**Task description**
Set down exactly the lines below between the line holding "(** * csvutils.delimited: the" and the line holding "Definition NUL : char := 0%N.", inclusive; no other line belongs in the answer.
= = = =
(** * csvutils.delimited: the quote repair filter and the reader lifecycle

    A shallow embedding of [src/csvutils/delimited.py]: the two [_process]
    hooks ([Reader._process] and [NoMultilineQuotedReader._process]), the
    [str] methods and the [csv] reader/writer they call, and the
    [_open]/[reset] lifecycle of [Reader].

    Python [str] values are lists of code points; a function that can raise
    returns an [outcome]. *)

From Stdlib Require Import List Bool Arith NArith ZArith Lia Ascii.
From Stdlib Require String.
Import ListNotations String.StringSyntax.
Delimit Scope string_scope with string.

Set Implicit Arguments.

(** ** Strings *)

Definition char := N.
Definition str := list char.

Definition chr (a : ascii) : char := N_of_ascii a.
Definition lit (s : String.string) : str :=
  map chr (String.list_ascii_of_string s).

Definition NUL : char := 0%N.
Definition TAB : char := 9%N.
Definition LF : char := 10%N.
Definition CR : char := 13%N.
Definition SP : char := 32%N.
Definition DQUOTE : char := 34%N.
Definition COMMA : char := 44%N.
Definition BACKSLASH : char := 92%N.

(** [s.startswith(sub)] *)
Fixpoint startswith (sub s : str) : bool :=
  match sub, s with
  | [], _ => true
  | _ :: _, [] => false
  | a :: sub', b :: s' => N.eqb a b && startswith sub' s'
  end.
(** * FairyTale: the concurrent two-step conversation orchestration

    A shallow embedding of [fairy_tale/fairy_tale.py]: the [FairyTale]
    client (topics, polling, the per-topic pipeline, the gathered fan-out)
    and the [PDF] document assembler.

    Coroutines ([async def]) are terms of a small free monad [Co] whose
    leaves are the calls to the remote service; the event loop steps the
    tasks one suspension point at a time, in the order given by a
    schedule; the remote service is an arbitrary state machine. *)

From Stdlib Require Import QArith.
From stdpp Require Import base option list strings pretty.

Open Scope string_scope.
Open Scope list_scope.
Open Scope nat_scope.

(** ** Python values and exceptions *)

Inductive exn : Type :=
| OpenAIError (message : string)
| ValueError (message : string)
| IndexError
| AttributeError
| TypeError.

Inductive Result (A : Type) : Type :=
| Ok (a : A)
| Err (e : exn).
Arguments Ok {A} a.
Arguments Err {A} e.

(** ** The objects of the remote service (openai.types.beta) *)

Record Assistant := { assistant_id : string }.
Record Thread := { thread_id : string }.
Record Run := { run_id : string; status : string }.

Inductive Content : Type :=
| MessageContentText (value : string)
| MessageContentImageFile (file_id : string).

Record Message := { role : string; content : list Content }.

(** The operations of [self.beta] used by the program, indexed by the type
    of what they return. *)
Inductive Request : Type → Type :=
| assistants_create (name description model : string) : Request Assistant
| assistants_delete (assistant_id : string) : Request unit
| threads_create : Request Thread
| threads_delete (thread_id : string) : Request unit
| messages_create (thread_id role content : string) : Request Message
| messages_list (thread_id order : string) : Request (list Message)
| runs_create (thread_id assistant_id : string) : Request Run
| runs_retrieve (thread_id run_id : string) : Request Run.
= = = =
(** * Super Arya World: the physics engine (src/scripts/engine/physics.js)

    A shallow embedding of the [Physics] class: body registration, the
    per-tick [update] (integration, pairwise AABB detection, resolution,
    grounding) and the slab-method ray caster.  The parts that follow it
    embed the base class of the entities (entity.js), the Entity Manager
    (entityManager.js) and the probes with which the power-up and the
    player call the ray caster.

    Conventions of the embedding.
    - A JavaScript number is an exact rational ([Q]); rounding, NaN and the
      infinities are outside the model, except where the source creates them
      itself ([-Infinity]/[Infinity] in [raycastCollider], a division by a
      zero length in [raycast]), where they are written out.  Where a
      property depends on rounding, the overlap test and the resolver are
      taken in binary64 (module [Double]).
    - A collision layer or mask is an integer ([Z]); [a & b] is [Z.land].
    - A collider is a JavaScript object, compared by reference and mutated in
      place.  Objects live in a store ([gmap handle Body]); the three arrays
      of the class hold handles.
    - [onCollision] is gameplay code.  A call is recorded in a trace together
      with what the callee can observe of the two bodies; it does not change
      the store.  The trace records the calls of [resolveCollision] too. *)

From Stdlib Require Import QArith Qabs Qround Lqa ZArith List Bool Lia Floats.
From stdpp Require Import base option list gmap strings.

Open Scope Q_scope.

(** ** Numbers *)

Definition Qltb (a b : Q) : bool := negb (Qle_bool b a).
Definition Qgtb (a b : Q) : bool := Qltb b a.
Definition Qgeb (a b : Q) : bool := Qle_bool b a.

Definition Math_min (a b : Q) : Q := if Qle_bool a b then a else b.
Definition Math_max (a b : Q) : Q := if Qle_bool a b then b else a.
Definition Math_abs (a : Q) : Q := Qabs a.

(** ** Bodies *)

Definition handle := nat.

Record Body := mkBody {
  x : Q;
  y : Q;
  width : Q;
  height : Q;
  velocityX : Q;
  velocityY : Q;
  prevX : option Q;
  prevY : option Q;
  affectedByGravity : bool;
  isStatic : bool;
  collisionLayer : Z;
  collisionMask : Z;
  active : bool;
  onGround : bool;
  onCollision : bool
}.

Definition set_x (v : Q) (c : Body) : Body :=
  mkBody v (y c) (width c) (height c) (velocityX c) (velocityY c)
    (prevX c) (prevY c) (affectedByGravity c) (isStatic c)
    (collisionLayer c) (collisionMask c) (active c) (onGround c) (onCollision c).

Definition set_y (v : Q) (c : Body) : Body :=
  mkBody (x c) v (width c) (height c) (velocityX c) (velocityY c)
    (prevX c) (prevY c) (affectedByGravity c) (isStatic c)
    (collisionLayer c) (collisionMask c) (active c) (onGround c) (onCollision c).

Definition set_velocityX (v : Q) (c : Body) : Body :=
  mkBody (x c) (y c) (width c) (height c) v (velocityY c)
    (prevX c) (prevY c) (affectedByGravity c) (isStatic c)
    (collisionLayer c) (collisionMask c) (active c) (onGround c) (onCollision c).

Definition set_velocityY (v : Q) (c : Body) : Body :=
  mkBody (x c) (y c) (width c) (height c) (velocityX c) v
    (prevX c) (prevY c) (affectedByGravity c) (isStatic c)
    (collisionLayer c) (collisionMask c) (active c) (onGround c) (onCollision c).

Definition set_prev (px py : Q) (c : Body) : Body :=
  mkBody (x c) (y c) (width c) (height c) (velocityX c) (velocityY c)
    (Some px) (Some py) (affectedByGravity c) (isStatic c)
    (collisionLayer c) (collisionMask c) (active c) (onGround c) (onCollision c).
= = = =
**Response**
(** * csvutils.delimited: the quote repair filter and the reader lifecycle

    A shallow embedding of [src/csvutils/delimited.py]: the two [_process]
    hooks ([Reader._process] and [NoMultilineQuotedReader._process]), the
    [str] methods and the [csv] reader/writer they call, and the
    [_open]/[reset] lifecycle of [Reader].

    Python [str] values are lists of code points; a function that can raise
    returns an [outcome]. *)

From Stdlib Require Import List Bool Arith NArith ZArith Lia Ascii.
From Stdlib Require String.
Import ListNotations String.StringSyntax.
Delimit Scope string_scope with string.

Set Implicit Arguments.

(** ** Strings *)

Definition char := N.
Definition str := list char.

Definition chr (a : ascii) : char := N_of_ascii a.
Definition lit (s : String.string) : str :=
  map chr (String.list_ascii_of_string s).

Definition NUL : char := 0%N.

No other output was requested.